Burkholder reminded residents to get out their shovels and help the fire department in case of a residential fire. “Please clear hydrants nearest your residence,” he said. “We did take a day between plowing and snow removal to open hydrants up. Every minute, a fire doubles in size, so time is very important.”

He cited that equally — or even more — important is knowing where one’s children are during the winter, as they cannot be seen if they have built snow forts in the snowbanks along the streets.

“It’s very dangerous,” Burkholder said. “Plow drivers cannot see if kids are in the forts along the road, and the kids could suffocate if buried in the forts.”

The city recently made allowances for Burkholder to hire temporary help to handle the snow emergencies, especially following February’s blizzard and January’s polar subzero temperatures.

“January wasn’t too bad, but we learned that we are unable to do snow removals at negative 10 to negative 15 degrees, as a few pieces of equipment started to gel up,” Burkholder explained. “The skating rinks have lost our attention as we are concentrating on snow removal on streets and cul de sacs, so they have not been open. The outside rink is open now, but it has not been swept or water added.”

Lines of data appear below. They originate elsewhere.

(** * fake_hdf5: fake-star catalog ingestion (phat_pypipeline)

    A shallow embedding of [build/fake_hdf5.py]: the quality classifier
    [cull_fakestars], the schema resolver [name_columns], the coordinate
    attacher [add_wcs] and the catalog writer [read_fakestars].

    Conventions of the embedding.
    - Python [str] is [string]; [float] and numpy [float64] are the
      primitive binary64 floats of Rocq, so [nan], comparisons and the
      square [x**2] (numpy evaluates it as [x*x]) are the IEEE ones;
      numpy [int64] is [Z] with its wrap-around written out.
    - A pandas DataFrame is its number of rows and its ordered list of
      labelled columns.  Labels are taken to be distinct, as [read_csv]
      guarantees for the frames it builds; a column assignment
      replaces the cells of the column of that label, or appends it.
    - numpy and pandas calls whose result depends on the installed
      version ([np.loadtxt] with a separator of two characters,
      [np.unique] on rows of unequal length) and the calls into wpipe,
      astropy and [re] are variables of the sections that use them.
    - [my_config.parameters] is a finite map from keys to values.
    - Exceptions are values of [pyexn]; mutable objects are threaded
      explicitly, so the state reached when an exception escapes is
      still visible.
    - [print] and [logprint] output is kept only where a caller can
      tell conditions apart by it ([add_wcs]); elsewhere it is dropped. *)

From Stdlib Require Import Floats.PrimFloat.
From Stdlib Require Floats.FloatAxioms Floats.FloatOps Floats.SpecFloat.
From stdpp Require Import gmap strings list pretty.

He added that he feels the biggest challenge this winter has been employees who are starting to get burned out with all the extra hours clearing snow, then doing removal. “They have been working very hard, with long hours, along with the state and county drivers,” Burkholder said. “I believe they have done a great job. Comparing to other towns, I think Chatfield streets look pretty good considering the amount of snow that we have received. It’s been a very different winter compared to others in the past years.”

Burkholder expressed his appreciation to Chatfield’s residents for their kindnesses to the city crew. “We have received some sweets for break and have also received a couple meals from residents. We really appreciate that. Thank you to all,” he concluded.